Most Medicare Advantage managed care plans use a copay method of cost-sharing. You may be asked to pay $10 or $20 each time you visit the doctor, or $50 each time you go to the emergency room. Each plan sets their own copay amounts which you can find in the plan’s Summary of Benefits. You usually pay your Medicare copay at the time of service.
Part D prescription drug plans also frequently use a copay system. Some plans use a “tiered” copay schedule, in which cheaper drugs and generics have a lower copayment and more expensive drugs have a higher copayment.
What is the Medicare Maximum Out-of-Pocket Limit?
When health insurance plans talk about a maximum out-of-pocket limit, it refers to a dollar amount beyond which the plan pays 100% of covered health care costs. Generally, your copayments and coinsurance amounts contribute to the maximum out-of-pocket limit. Premiums, however, do not.
Under Original Medicare (Part A and Part B), there is no out-of-pocket maximum. You are responsible for all of your required coinsurance amounts, which is why having only Original Medicare is not enough. You need additional coverage to prevent catastrophic spending in the even of a major illness.
If you have a Medigap plan, your out-of-pocket costs for covered health care services are likely to be quite small, since these plans are designed to pay all or part of your deductibles and coinsurance amounts under Part A and Part B.
All insurance companies offering Medicare Advantage plans must include a maximum out-of-pocket limit for their members.
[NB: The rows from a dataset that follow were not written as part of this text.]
(* ===== verification/NvProv.v ===== *)
(** * Non-volatile data: provisioning over failures

    The Wi-Fi data that is stored is what is loaded, also after a restart, and
    after failures a load gives the old data or the new, but for pieces that were
    to be erased; the cloud data is stored as its pieces. *)

From S2P Require Import Prelude Platform UtilQueue Util UtilUrl Heap NvBase NvStore NvData NvSpec NvMap NvPuts NvGet.

Section prov.
Context `{CharModel} `{NC : NvConfig} `{NL : NvLaws}.
#[local] Set Default Proof Using "All".
Abbreviation N := (st nvworld).

(** ** Pieces that are put *)

Lemma put_agrees S m id b r m' : put S m id b r m' -> agree_but id m m'.
Proof. by destruct 1. Qed.
Lemma puts_agree S m l r m' : puts S m l r m' -> forall k, nv_id k -> k ∉ l.*1 -> m' k = m k.
Proof.
  induction 1 as [m|m id b m1 l r m2 HP _ IH|m id b r m1 l HP _]; intros k Hk Hl; [done|..]; cbn in Hl;
    apply not_elem_of_cons in Hl as [Hne Hl]; apply put_agrees in HP.
  - rewrite IH by done. by apply HP.
  - by apply HP.
Qed.
Lemma puts_cons_inv S m id b l r m' : puts S m ((id, b) :: l) r m' ->
  (exists m1, put S m id b IOT_ERROR_NONE m1 /\ puts S m1 l r m') \/ (r <> IOT_ERROR_NONE /\ put S m id b r m').
Proof. intros HP. inversion HP; subst; [left; eauto|by right]. Qed.
Lemma puts_app_inv S l : forall m k r m', puts S m (l ++ k) r m' ->
  (r <> IOT_ERROR_NONE /\ puts S m l r m') \/ (exists m1, puts S m l IOT_ERROR_NONE m1 /\ puts S m1 k r m').
Proof.
  induction l as [|[id b] l IH]; intros m k r m' HP; [right; exists m; split; [apply puts_none|done]|].
  apply puts_cons_inv in HP as [(m1 & H1 & HP)|[Hr H1]].
  - apply IH in HP as [[Hr HP]|(m2 & H2 & HP)]; [left; split; [done|by eapply puts_more]|].
    right. exists m2. split; [by eapply puts_more|done].
  - left. split; [done|by apply puts_stop].
Qed.

(** What a piece is after it has been put. *)
Definition result_of (old b : option (list Z)) : option (list Z) :=
  match b with Some b => Some (written (default [] old) b) | None => None end.
(** It is the new one, or it has not been erased. *)
Definition settled (S : Prop) (old b new : option (list Z)) : Prop :=
  new = result_of old b \/ (S /\ b = None /\ (RemovalKeeps -> new = old)).
Lemma put_inv S m id b m' : put S m id b IOT_ERROR_NONE m' -> settled S (m id) b (m' id).
Proof. inversion 1; subst; [by left|by left|by right]. Qed.
Lemma settled_written S old d new : settled S old (Some d) new -> new = Some (written (default [] old) d).
Proof. by intros [->|(_ & ? & _)]. Qed.
Lemma settled_healthy S old b new : ~ S -> settled S old b new -> new = result_of old b.
Proof. intros HS [->|(? & _)]; done. Qed.

Lemma puts_done S m l m' : puts S m l IOT_ERROR_NONE m' -> Forall nv_id l.*1 -> NoDup l.*1 ->
  forall id b, (id, b) ∈ l -> settled S (m id) b (m' id).
Proof.
  remember IOT_ERROR_NONE as r eqn:Er. induction 1 as [m|m i c m1 l r m2 HP H2 IH|m i c r m1 l HP Hr]; [|subst r|done].
  { intros _ _ id b Hin. by apply not_elem_of_nil in Hin. }
  cbn. intros [Hi Hl]%Forall_cons [Hn Hd]%NoDup_cons id b Hin. apply elem_of_cons in Hin as [[= -> ->]|Hin].
  - rewrite (puts_agree _ _ _ _ _ H2) by done. by eapply put_inv.
  - pose proof (IH eq_refl Hl Hd id b Hin) as HI. apply put_agrees in HP. rewrite HP in HI; [done| |].
    + apply (proj1 (Forall_forall _ _) Hl). by apply (list_elem_of_fmap_2 fst _ _ Hin).
    + intros ->. apply Hn. by apply (list_elem_of_fmap_2 fst _ _ Hin).
Qed.

Lemma written_short old data : zlen old <= zlen data -> written old data = data.
Proof. intros Hl. destruct (law_written old data) as (tail & -> & Ht). rewrite Ht, app_nil_r; [done|]. unfold zlen in Hl. lia. Qed.
Lemma result_short old b : (forall d, b = Some d -> zlen (default [] old) <= zlen d) -> result_of old b = b.
Proof. intros Hl. destruct b as [d|]; [|done]. cbn. f_equal. apply written_short. auto. Qed.

Lemma none_not_done tail : ~ is_status_done (Some (lit "NONE" ++ tail)).
Proof. intros (c & [= <-] & Hd). discriminate Hd. Qed.

(** Pieces between a status "NONE" and a status "DONE": when the store is over,
    with or without an error, no piece has been touched, or the status says that
    there is nothing, or all pieces are new, save those that were to be erased
    and have not been. *)
Inductive stored (S : Prop) (status : Z) (pieces : list (Z * option (list Z))) (m : nv_map) (r : Z) (m' : nv_map) : Prop :=
| stored_not : r <> IOT_ERROR_NONE -> (forall id, id ∈ pieces.*1 -> m' id = m id) -> stored S status pieces m r m'
| stored_begun : r <> IOT_ERROR_NONE -> ~ is_status_done (m' status) -> stored S status pieces m r m'
| stored_all : (forall id b, (id, b) ∈ pieces -> m' id = b \/ (S /\ b = None /\ (RemovalKeeps -> m' id = m id))) ->
    (r = IOT_ERROR_NONE -> m' status = Some (lit "DONE")) -> stored S status pieces m r m'.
This can vary depending on the plan you choose. However, the federal government does set a maximum each year, which is $6,700. No plan can set an out-of-pocket maximum higher than that.
Keep in mind, however, that most Medicare Advantage plans will not count expenses charged by out-of-network providers toward your out-of-pocket maximum. In other words, if your plan has a network of providers that you must use, but you decide to get a second opinion from a doctor outside of the plan’s network, anything you pay him or her will not count toward your maximum out-of-pocket limit. Staying in the network can greatly reduce your potential spending.
Part D is Separate
It’s also important to note that reaching your maximum out-of-pocket limit for medical services is separate from your Part D coverage inside the plan. You must continue to pay your Part D copays once you meet your out-of-pocket max on the healthcare side.
Part D plans have their own out-of-pocket maximum which is considered the “catastrophic coverage” stage. In 2018, you will need to pay $5,000 in out-of-pocket medication costs before you hit catastrophic coverage. Once you have catastrophic coverage, your costs for generic medications will be $3.35 per prescription and $8.35 for brand-name medications, or 5% of the drug’s actual cost, whichever is greater.